Task data |
******************************

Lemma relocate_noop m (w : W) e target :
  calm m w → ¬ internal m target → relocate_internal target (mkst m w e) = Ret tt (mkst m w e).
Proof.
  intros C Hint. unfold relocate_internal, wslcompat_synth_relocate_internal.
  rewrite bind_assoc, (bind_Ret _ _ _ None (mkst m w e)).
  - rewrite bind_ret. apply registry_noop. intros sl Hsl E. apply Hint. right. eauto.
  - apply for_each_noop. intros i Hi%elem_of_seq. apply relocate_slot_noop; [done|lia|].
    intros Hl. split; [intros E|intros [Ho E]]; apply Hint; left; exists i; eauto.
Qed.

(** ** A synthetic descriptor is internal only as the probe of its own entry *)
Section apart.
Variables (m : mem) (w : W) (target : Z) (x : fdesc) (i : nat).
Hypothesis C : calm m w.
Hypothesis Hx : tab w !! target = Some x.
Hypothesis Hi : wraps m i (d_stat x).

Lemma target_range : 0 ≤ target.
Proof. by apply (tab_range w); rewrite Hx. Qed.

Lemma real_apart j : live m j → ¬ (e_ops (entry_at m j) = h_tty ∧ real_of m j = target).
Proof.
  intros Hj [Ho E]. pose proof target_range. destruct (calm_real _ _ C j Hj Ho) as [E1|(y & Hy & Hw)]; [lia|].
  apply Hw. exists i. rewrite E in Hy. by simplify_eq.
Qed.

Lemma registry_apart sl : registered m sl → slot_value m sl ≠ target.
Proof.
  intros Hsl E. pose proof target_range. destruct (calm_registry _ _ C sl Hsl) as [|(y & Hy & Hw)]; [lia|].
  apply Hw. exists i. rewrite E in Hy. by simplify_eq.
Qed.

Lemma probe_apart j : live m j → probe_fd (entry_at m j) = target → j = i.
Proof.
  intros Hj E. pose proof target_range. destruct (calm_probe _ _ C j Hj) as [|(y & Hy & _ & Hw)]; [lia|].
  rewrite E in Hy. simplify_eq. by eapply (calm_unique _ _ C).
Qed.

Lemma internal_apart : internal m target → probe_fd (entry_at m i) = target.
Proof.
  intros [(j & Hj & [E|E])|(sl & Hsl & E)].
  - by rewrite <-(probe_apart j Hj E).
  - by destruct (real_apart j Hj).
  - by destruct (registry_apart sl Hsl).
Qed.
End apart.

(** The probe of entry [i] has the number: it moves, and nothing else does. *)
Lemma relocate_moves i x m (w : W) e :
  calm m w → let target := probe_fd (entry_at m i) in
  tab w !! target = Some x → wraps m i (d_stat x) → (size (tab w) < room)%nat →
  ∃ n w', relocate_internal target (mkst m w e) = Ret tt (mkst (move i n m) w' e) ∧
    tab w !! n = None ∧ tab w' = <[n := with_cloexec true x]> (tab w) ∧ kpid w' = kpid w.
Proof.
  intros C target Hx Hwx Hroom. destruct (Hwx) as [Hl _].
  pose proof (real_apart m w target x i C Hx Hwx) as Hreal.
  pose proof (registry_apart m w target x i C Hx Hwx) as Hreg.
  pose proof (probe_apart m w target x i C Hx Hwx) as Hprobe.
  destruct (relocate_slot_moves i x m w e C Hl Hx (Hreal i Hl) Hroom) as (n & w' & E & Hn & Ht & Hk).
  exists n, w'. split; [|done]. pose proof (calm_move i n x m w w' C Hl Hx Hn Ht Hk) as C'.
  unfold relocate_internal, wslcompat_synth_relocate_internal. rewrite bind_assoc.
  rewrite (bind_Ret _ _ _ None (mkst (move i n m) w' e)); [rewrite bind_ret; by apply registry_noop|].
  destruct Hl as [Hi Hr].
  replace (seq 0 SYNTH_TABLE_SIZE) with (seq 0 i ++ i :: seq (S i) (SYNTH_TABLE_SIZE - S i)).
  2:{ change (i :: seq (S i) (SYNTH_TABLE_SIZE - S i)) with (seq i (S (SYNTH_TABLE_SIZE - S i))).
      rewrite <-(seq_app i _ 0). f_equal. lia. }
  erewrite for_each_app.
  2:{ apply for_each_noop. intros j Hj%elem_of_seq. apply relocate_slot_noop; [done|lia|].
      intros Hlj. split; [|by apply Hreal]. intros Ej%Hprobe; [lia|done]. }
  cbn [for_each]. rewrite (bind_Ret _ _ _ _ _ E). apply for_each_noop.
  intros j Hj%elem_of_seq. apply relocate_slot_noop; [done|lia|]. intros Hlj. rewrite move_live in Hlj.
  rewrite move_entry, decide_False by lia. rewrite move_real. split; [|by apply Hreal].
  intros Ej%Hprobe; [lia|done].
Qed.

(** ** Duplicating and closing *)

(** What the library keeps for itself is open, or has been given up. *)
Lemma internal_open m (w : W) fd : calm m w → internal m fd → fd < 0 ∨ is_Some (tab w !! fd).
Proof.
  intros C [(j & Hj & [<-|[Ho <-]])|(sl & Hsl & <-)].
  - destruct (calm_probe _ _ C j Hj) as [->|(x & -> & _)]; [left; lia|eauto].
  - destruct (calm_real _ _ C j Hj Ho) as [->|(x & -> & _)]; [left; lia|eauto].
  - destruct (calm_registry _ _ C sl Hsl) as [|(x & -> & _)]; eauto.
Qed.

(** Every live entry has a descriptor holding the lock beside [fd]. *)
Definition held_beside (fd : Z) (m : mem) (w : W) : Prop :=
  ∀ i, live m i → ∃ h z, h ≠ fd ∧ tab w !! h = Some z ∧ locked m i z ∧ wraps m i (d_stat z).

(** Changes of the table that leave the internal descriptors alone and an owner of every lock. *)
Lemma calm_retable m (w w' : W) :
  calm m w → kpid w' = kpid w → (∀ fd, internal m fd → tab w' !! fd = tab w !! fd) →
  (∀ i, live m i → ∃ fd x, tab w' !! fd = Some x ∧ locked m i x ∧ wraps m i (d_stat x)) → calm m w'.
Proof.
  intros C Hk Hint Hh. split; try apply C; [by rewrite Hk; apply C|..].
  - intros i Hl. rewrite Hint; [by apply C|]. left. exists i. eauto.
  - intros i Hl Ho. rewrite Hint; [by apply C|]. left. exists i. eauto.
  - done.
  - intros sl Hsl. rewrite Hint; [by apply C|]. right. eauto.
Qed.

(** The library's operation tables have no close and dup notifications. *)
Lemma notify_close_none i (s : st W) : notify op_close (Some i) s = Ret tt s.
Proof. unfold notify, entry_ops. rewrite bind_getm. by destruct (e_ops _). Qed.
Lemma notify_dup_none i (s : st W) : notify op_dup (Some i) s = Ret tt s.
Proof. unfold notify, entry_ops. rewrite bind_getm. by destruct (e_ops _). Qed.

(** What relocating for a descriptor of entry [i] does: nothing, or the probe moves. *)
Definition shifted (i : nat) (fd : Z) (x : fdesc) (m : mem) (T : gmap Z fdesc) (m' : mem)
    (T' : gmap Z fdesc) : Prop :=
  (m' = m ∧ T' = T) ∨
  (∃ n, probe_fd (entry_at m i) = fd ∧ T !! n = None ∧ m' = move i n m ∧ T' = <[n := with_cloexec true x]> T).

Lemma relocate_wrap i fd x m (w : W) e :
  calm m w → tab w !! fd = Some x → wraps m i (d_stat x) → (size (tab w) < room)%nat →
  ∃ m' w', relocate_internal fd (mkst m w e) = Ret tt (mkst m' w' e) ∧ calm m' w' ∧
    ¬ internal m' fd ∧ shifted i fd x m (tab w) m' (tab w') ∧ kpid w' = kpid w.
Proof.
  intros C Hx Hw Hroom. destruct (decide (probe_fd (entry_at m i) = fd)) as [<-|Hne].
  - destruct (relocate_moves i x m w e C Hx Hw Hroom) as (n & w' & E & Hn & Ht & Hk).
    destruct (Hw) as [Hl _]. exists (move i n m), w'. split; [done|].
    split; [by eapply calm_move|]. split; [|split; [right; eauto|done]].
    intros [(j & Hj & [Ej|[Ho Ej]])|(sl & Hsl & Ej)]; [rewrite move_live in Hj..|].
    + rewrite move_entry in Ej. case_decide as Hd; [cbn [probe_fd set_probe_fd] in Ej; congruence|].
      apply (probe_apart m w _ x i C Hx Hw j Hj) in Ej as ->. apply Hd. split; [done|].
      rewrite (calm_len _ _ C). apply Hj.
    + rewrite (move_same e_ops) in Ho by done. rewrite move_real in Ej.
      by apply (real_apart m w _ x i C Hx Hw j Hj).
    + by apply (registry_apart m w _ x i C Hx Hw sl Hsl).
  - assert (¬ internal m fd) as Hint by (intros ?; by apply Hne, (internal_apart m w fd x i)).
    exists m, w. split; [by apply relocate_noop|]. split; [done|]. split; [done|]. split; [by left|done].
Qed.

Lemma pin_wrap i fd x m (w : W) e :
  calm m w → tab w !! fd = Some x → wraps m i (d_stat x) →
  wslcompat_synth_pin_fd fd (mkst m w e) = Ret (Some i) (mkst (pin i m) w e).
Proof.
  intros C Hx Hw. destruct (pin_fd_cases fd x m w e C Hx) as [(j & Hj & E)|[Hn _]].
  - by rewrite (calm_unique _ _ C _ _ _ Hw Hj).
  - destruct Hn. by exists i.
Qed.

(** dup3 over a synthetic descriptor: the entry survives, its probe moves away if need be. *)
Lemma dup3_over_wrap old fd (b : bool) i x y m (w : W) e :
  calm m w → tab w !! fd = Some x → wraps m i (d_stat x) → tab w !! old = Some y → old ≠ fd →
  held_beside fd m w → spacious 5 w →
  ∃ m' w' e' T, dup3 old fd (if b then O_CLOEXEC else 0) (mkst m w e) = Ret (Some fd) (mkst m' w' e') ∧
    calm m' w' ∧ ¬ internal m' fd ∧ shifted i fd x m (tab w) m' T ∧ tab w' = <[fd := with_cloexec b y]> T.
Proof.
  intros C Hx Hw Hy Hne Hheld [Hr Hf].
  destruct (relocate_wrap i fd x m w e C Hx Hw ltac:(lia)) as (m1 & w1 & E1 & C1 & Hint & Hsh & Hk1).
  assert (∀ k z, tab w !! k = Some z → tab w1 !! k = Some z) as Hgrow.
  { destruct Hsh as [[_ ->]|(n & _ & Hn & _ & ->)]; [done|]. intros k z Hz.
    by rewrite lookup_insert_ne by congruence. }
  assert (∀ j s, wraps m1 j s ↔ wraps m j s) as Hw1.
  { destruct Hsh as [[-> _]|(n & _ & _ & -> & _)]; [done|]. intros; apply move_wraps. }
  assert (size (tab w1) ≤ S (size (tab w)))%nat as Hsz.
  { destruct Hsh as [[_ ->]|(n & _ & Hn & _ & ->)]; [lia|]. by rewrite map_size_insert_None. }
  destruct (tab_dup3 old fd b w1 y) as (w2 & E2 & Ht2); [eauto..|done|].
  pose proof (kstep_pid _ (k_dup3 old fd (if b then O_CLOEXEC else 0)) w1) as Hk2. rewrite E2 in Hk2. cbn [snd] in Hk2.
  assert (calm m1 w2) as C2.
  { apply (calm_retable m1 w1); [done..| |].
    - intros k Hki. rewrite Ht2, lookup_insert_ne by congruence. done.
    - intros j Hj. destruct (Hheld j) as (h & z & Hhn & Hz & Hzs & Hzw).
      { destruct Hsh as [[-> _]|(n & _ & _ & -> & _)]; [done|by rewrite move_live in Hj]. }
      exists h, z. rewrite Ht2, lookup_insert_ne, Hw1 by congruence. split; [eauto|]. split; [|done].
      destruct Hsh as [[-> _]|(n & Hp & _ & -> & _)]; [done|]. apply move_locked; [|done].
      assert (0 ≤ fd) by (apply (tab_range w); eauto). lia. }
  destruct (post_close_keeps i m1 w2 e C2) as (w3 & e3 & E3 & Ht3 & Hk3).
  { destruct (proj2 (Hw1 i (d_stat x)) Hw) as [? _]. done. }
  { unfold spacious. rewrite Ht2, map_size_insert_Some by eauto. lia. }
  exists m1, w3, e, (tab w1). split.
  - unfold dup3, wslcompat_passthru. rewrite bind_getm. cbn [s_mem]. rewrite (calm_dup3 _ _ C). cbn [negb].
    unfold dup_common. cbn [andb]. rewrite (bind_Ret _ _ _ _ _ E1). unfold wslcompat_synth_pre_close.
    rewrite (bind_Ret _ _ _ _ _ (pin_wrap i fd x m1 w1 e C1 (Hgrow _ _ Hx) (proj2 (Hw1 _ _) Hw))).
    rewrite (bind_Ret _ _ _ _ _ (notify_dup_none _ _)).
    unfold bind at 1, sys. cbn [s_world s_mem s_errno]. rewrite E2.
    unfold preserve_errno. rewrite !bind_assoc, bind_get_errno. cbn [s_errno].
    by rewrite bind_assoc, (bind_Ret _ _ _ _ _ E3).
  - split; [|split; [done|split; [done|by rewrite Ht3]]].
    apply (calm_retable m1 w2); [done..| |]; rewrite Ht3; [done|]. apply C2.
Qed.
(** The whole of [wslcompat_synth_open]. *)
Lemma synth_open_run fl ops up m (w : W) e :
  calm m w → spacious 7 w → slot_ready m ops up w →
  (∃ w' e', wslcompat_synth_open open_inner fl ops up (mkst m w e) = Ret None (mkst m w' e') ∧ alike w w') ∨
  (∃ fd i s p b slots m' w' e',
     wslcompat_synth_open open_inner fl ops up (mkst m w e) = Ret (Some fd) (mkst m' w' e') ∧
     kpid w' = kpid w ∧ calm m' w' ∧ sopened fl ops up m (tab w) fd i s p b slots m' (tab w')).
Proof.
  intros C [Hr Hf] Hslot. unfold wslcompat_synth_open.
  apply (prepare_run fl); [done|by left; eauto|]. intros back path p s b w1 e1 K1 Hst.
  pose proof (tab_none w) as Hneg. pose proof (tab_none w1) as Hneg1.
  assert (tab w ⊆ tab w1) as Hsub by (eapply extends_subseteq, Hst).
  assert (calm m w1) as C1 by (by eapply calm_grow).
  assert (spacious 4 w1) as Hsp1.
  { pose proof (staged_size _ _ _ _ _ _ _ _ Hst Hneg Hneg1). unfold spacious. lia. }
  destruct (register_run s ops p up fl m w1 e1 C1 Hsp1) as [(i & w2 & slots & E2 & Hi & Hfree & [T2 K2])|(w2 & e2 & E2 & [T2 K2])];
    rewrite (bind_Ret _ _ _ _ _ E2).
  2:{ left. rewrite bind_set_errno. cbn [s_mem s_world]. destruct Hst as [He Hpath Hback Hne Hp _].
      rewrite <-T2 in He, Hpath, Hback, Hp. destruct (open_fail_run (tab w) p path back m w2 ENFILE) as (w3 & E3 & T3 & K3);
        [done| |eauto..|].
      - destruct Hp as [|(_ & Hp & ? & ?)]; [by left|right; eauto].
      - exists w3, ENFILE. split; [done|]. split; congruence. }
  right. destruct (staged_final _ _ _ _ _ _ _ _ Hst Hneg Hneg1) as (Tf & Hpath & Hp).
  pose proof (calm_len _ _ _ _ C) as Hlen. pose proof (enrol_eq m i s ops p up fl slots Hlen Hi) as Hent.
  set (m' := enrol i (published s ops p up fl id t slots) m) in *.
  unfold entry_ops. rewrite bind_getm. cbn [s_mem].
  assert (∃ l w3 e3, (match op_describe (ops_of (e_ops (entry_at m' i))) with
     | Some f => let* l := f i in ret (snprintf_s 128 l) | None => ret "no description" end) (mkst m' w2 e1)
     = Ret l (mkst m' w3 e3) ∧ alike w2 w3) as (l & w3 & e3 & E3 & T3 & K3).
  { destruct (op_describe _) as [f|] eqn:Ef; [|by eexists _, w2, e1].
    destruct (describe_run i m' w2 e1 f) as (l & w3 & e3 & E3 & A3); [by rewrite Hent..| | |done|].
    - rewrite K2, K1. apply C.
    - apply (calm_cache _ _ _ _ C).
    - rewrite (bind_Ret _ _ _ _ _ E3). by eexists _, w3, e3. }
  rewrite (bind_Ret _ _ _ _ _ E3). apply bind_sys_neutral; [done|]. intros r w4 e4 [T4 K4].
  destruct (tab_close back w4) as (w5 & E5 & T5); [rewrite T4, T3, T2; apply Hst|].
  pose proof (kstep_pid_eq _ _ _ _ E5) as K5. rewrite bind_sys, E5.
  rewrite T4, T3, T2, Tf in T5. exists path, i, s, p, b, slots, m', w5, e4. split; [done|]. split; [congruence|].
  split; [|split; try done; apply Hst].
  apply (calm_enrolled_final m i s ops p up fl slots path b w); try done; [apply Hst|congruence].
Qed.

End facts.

******************************

Exercise requirements |
Could you report every line of the material that contains the string "Hprobe"?

Answer |
  pose proof (probe_apart m w target x i C Hx Hwx) as Hprobe.
      intros Hlj. split; [|by apply Hreal]. intros Ej%Hprobe; [lia|done]. }
  intros Ej%Hprobe; [lia|done].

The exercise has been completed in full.